### Task instructions
Among the records, which lines include "intros"? List them.

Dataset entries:
Lemma le_u32_enc z : 0 ≤ z < 2 ^ 32 → le_u32 (le_put 4 z) = z.
Proof. intros Hz. rewrite <-(app_nil_r (le_put 4 z)). by apply le_u32_put. Qed.

Lemma le_u64_enc z : 0 ≤ z < 2 ^ 64 → le_u64 (le_put 8 z) = z.
Proof. intros Hz. rewrite <-(app_nil_r (le_put 8 z)). by apply le_u64_put. Qed.

Lemma be_u16_enc z : 0 ≤ z < 2 ^ 16 → be_u16 (be_put 2 z) = z.
Proof. intros Hz. rewrite <-(app_nil_r (be_put 2 z)). by apply be_u16_put. Qed.

Lemma be_u32_enc z : 0 ≤ z < 2 ^ 32 → be_u32 (be_put 4 z) = z.
Proof. intros Hz. rewrite <-(app_nil_r (be_put 4 z)). by apply be_u32_put. Qed.

Lemma u32_small z : 0 ≤ z < 2 ^ 32 → u32 z = z.
Proof. apply Z.mod_small. Qed.
Lemma u64_small z : 0 ≤ z < 2 ^ 64 → u64 z = z.
Proof. apply Z.mod_small. Qed.
Lemma u16_small z : 0 ≤ z < 2 ^ 16 → u16 z = z.
Proof. apply Z.mod_small. Qed.
Lemma u32_range z : 0 ≤ u32 z < 2 ^ 32.
Proof. apply Z.mod_pos_bound. lia. Qed.

Lemma u64_range z : 0 ≤ u64 z < 2 ^ 64.
Proof. apply Z.mod_pos_bound. lia. Qed.
Lemma u16_range z : 0 ≤ u16 z < 2 ^ 16.
Proof. apply Z.mod_pos_bound. lia. Qed.

Lemma i32_small z : - 2 ^ 31 ≤ z < 2 ^ 31 → i32 z = z.
Proof. intros Hz. unfold i32. rewrite Z.mod_small; lia. Qed.

(** ** Lemmas: files *)

Lemma ReadAt_mid pre b post n off :
  off = len pre → n = len b → ReadAt (pre ++ b ++ post) n off = (b, None).
Proof.
  intros -> ->. unfold ReadAt. rewrite drop_app_at by (unfold len; lia).
  rewrite take_app_at by (unfold len; lia).
  by rewrite Z.ltb_irrefl.
Qed.

Lemma ReadAt_short f n off : len f < off + n → 0 ≤ off → 0 < n → (ReadAt f n off).2 = Some EOF.
Proof.
  intros H Ho Hn. unfold ReadAt. simpl. case_cmp; [done|].
  exfalso. len_solve.
Qed.

Lemma WriteAt_end f off b : off = len f → WriteAt f b off = f ++ b.
Proof.
  intros ->. unfold WriteAt. rewrite Z.sub_diag. simpl. rewrite take_ge by (unfold len; lia).
  rewrite drop_ge by (unfold len; lia). by rewrite app_nil_r.
Qed.

(** ** Lemmas: the order on keys *)

Lemma bytes_compare_refl a : bytes_compare a a = Eq.
Proof. induction a as [|x a IH]; simpl; [done|]. by rewrite Z.compare_refl. Qed.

### Answer box
Proof. intros Hz. rewrite <-(app_nil_r (le_put 4 z)). by apply le_u32_put. Qed.
Proof. intros Hz. rewrite <-(app_nil_r (le_put 8 z)). by apply le_u64_put. Qed.
Proof. intros Hz. rewrite <-(app_nil_r (be_put 2 z)). by apply be_u16_put. Qed.
Proof. intros Hz. rewrite <-(app_nil_r (be_put 4 z)). by apply be_u32_put. Qed.
Proof. intros Hz. unfold i32. rewrite Z.mod_small; lia. Qed.
  intros -> ->. unfold ReadAt. rewrite drop_app_at by (unfold len; lia).
  intros H Ho Hn. unfold ReadAt. simpl. case_cmp; [done|].
  intros ->. unfold WriteAt. rewrite Z.sub_diag. simpl. rewrite take_ge by (unfold len; lia).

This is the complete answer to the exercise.